Soft sensors — known also as software sensors or neural-network-based inferential calculators — are operators’ and engineers’ virtual eyes and ears. “Software sensors create windows to your process where physical equivalents are unrealistic or even impossible,” explains Jan Versteeg, process control consultant at SABIC-Europe’s Manufacturing Competence Center in Geelen, The Netherlands. The sensors also enable more frequent measurements than possible with hardware, adds Warrington, U.K.-based Paul Turner, Aspen Technology Inc., Cambridge, Mass.
These inferential calculators have broad applicability, says Don Morrison, product marketing manager with Honeywell Process Solutions, Phoenix, Ariz. For example, refining applications range from simple tasks like finding Reid vapor pressure to complex ones such as determining distillation cutpoint or percent light key in heavy product — and everything in between, he notes.
The sensors also predict product quality or combinations, adds Gail Powley, director of strategic initiatives for Matrikon Inc., Edmonton, Alta. The number of inputs may range from a few to hundreds. Sometimes, the input may be just one key parameter, such as distillation tower temperature, she notes.
Outputs typically find one of two principal uses: as open-loop advisory information for operators, or as inputs to model predictive controllers (MPCs) or adaptive controllers for closed-loop control.
“Ten years ago, it was 80% prediction (open loop) and 20% closed loop,” says Ric Snyder, senior product manager for Pavilion Technologies Inc., Austin, Texas, in describing how its end-users deployed their sensors. “Now it’s 80% closed loop and 20% prediction.” He says that as more people became comfortable with the soft sensor, the logical question became: “Why can’t I use this measurement like any other?”
Today, there’s also increasing interest in using the sensors with model-free adaptive controllers and intrinsically safe, nonlinear models. The sensors also promise to play a role in providing multivariable outputs.
Before any soft sensor can be deployed, however, users must address the quality of data to build it. That requires data cleaning — and such preprocessing is a major need, suggests Dave Shook, Matrikon’s chief technology officer. “When building a soft sensor, it’s important that you get all the corrupt data out.”
Most plants have automated data historians that collect and then usually compress data. “[But] compression can be a very dangerous obstacle,” explains Morrison. “You need to know where your data came from and what’s been done to it before you start working with it.”
The compressed data can help to identify the major variables associated with a process. “[However,] since this history is often used for near-real-time diagnostics and troubleshooting, it cannot be artificially filtered or compressed since that can hide dynamic behavior that might be important. We really want and advise customers to give us uncompressed data,” Snyder stresses, adding that no technology exists to unfilter a stream of data.

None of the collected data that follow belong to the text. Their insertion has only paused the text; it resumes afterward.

(** ** The detail endpoint *)

Lemma readMetaInfo_spec env rootPath s :
  ∃ o s' t,
    readMetaInfo env rootPath s = (Ok o, s', t)
    ∧ o ≫= (fun l => heap s' !! l) = visible_metainfo env rootPath s.
Proof.
  unfold readMetaInfo, visible_metainfo, try_catch, bind, getCachedMetaInfo. simpl.
  destruct (cache s !! rootPath) as [l|]; simpl; [by eexists _, _, _|].
  unfold db_getGlobalValue. destruct (getGlobalValue_error env); simpl; [by eexists _, _, _|].
  destruct (metainfo_db s) as [[d|]|]; simpl; eexists _, _, _; (split; [done|]); simpl; [|done..].
  apply lookup_insert_eq.
Qed.

(** The [openlist] branch always answers, with status 200 or 500. *)
Lemma openlistDetail_status denv env request id s :
  ∃ resp s' t,
    openlistDetail denv env request id s = (Ok resp, s', t)
    ∧ (status_code resp = 200 ∨ status_code resp = 500).
Proof.
  unfold openlistDetail, try_catch, bind, lift, emit, get_state, throw, ret. simpl.
  destruct (getConfig env) as [config|m]; simpl; [|by eexists _, _, _; split; [|right]].
  destruct (OpenListConfig_ config) as [c|]; simpl;
    [|by eexists _, _, _; split; [|right]].
  destruct (URL c) as [|u1 u2]; simpl; [by eexists _, _, _; split; [|right]|].
  destruct (Token c) as [|t1 t2]; simpl; [by eexists _, _, _; split; [|right]|].
  match goal with
  | |- context [readMetaInfo env ?r s] =>
      destruct (readMetaInfo_spec env r s) as (o & s' & t & -> & _)
  end. simpl.
  destruct (fetch denv _ _) as [fr|m]; simpl; [|by eexists _, _, _; split; [|right]].
  destruct (ok fr); simpl; [|by eexists _, _, _; split; [|right]].
  destruct (json fr) as [data|m]; simpl; [|by eexists _, _, _; split; [|right]].
  destruct (success data); simpl; eexists _, _, _; (split; [reflexivity|]); simpl; auto.
Qed.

Regardless, users must specify which data will be used to develop the soft sensor — and those data must be accurate, says Morrison.

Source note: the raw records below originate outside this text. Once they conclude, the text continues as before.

(** X6. On an instance with a session, a script without [connect] and
    [disconnect] enters the engine once for each call that goes through
    [_request], in the order of the calls, with the method and params of
    that call; the session at the end is the one at the start. *)
Theorem requests_enter_engine_in_call_order :
  forall (calls : list (Call Transaction SignedTransaction DeviceBridge))
         (w : Facade) (session : Session),
    serverAndClient w = Some session ->
    forallb (fun c => negb (is_connect c) && negb (is_disconnect c)) calls
    = true ->
    let final := snd (run env calls w) in
    serverAndClient final = Some session
    /\ length (fst (run env calls w)) = length calls
    /\ exists events,
         trace final = trace w ++ events
         /\ engine_requests events = wire_requests calls.
Proof.
  induction calls as [|c rest IH]; intros w session Hsome Hcalls final.
  - cbn. repeat split; auto. exists []. now rewrite app_nil_r.
  - cbn [forallb] in Hcalls.
    apply andb_prop in Hcalls. destruct Hcalls as [Hc Hrest].
    apply andb_prop in Hc. destruct Hc as [Hconnect Hdisconnect].
    apply negb_true_iff in Hconnect, Hdisconnect.
    destruct (perform_events env c w Hconnect Hdisconnect)
      as (events & Hsnd & Hengine & _).
    rewrite Hsome in Hengine.
    unfold final. cbn [run].
    destruct (perform env c w) as [outcome w1]. cbn [snd] in Hsnd. subst w1.
    specialize (IH (extend w events) session Hsome Hrest).
    cbn zeta in IH.
    destruct (run env rest (extend w events)) as [outcomes w2].
    cbn [fst snd] in *.
    destruct IH as (Hfield & Hlength & events' & Htrace & Hengine').
    split; [exact Hfield|]. split; [cbn; now rewrite Hlength|].
    exists (events ++ events'). split.
    + rewrite Htrace. cbn [extend trace]. now rewrite app_assoc.
    + rewrite engine_requests_app, Hengine, Hengine'.
      unfold wire_requests. cbn [flat_map]. now rewrite app_nil_r.
Qed.

End CallProperties.

(** ** Invariants of every instance a caller can reach *)

Lemma connect_own_transport (env : Environment) (t : nat) (w : Facade) :
  own_transport t w -> own_transport t (snd (connect env w)).
Proof.
  intros (Htransport & Htrace & Hsession).
  destruct (env_connect env (trace w)) as [e|] eqn:Hconnect.
  - rewrite (connect_when_transport_throws env w e Hconnect).
    split; [exact Htransport|]. split; [|exact Hsession].
    cbn [snd trace]. apply Forall_app. split; [exact Htrace|].
    repeat constructor. intros t' Ht'. cbn in Ht'. congruence.
  - rewrite (connect_when_transport_returns env w Hconnect).
    split; [exact Htransport|]. split.
    + cbn [snd trace]. apply Forall_app. split; [exact Htrace|].
      repeat constructor; intros t' Ht'; cbn in Ht'; congruence.
    + cbn [snd serverAndClient]. intros session [= <-]. exact Htransport.
Qed.

Lemma disconnect_own_transport (env : Environment) (t : nat) (w : Facade) :
  own_transport t w -> own_transport t (snd (disconnect env w)).
Proof.
  intros (Htransport & Htrace & _).
  rewrite disconnect_unfolded.
  split; [exact Htransport|]. split.
  - cbn [snd trace]. apply Forall_app. split; [exact Htrace|].
    constructor.
    + intros t' Ht'. cbn in Ht'. congruence.
    + destruct (env_disconnect env (trace w)); repeat constructor;
        intros t' Ht'; discriminate Ht'.
  - cbn [snd serverAndClient]. discriminate.
Qed.

Section Invariants.

Context {Account Transaction SignedTransaction DeviceBridge : Type}.
Context {serializers : Serializers Account Transaction SignedTransaction}.
Variable env : Environment.

Lemma perform_own_transport
    (c : Call Transaction SignedTransaction DeviceBridge) (t : nat)
    (w : Facade) :
  own_transport t w -> own_transport t (snd (perform env c w)).
Proof.
  intros Hown.
  destruct (is_connect c) eqn:Hconnect.
  { destruct c; try discriminate Hconnect.
    apply connect_own_transport. exact Hown. }
  destruct (is_disconnect c) eqn:Hdisconnect.
  { destruct c; try discriminate Hdisconnect.
    apply disconnect_own_transport. exact Hown. }
  destruct Hown as (Htransport & Htrace & Hsession).
  destruct (perform_events env c w Hconnect Hdisconnect)
    as (events & -> & _ & _ & _ & Hevents).
  split; [exact Htransport|]. split; [|exact Hsession].
  cbn [extend trace]. apply Forall_app. split; [exact Htrace|].
  apply Hevents. exact Hsession.
Qed.

Lemma run_own_transport
    (calls : list (Call Transaction SignedTransaction DeviceBridge))
    (t : nat) :
  forall w : Facade, own_transport t w -> own_transport t (snd (run env calls w)).
Proof.
  induction calls as [|c rest IH]; intros w Hown.
  - exact Hown.
  - cbn [run].
    pose proof (perform_own_transport c t w Hown) as Hstep.
    destruct (perform env c w) as [outcome w1]. cbn [snd] in Hstep.
    specialize (IH w1 Hstep).
    destruct (run env rest w1) as [outcomes w2]. exact IH.
Qed.

(** X10. Whatever a caller does with an instance made on transport [t], every
    call the instance makes to a transport ([connect], [disconnect] and every
    [send] of every session it ever made) is a call to [t], and the session
    it holds, if any, sends through [t]. *)
Theorem instance_talks_to_its_transport_only :
  forall (calls : list (Call Transaction SignedTransaction DeviceBridge))
         (t : nat),
    let final := snd (run env calls (constructor t)) in
    transport final = t
    /\ (forall (e : Event) (t' : nat),
          In e (trace final) -> event_transport e = Some t' -> t' = t)
    /\ (forall session : Session,
          serverAndClient final = Some session ->
          session_transport session = t).
Proof.
  intros calls t final.
  assert (Hown : own_transport t final).
  { apply run_own_transport.
    split; [reflexivity|]. split; [constructor|]. discriminate. }
  destruct Hown as (Htransport & Htrace & Hsession).
  split; [exact Htransport|]. split; [|exact Hsession].
  intros e t' Hin. rewrite Forall_forall in Htrace. exact (Htrace e Hin t').
Qed.

Lemma perform_counts
    (c : Call Transaction SignedTransaction DeviceBridge) (w : Facade) :
  let after := snd (perform env c w) in
  count_events is_TransportConnect (trace after) =
    count_events is_TransportConnect (trace w) + (if is_connect c then 1 else 0)
  /\ count_events is_TransportDisconnect (trace after) =
     count_events is_TransportDisconnect (trace w)
     + (if is_disconnect c then 1 else 0)
  /\ allocated after = allocated w + (if is_connect c then 1 else 0).
Proof.
  intros after. unfold after.
  destruct (is_connect c) eqn:Hconnect.
  { destruct c; try discriminate Hconnect. cbn [perform is_disconnect].
    destruct (env_connect env (trace w)) as [e|] eqn:Hanswer.
    - rewrite (connect_when_transport_throws env w e Hanswer).
      cbn [snd trace allocated]. rewrite !count_events_app. cbn. lia.
    - rewrite (connect_when_transport_returns env w Hanswer).
      cbn [snd trace allocated]. rewrite !count_events_app. cbn. lia. }
  destruct (is_disconnect c) eqn:Hdisconnect.
  { destruct c; try discriminate Hdisconnect. cbn [perform].
    rewrite disconnect_unfolded.
    cbn [snd trace allocated]. rewrite !count_events_app.
    destruct (env_disconnect env (trace w)); cbn; lia. }
  destruct (perform_events env c w Hconnect Hdisconnect)
    as (events & -> & _ & Hconnects & Hdisconnects & _).
  assert (Hc : count_events is_TransportConnect events = 0)
    by (unfold count_events; now rewrite Hconnects).
  assert (Hd : count_events is_TransportDisconnect events = 0)
    by (unfold count_events; now rewrite Hdisconnects).
  cbn [extend trace allocated]. rewrite !count_events_app. lia.
Qed.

“You train the model and then use your test data to see if it accurately replicates the process,” Snyder notes. He cautions that data used to construct the model must never be used to train the model.
In addition, end-users need offline verifications, such as analyzer data or laboratory results, to ensure that the virtual sensor accurately tracks the real process. What’s at stake is the sensor’s credibility. “If the operators ever get to the point where they believe the model is no better than their own best guess, then they’ve lost confidence in the model and probably won’t use it anymore,” Snyder says.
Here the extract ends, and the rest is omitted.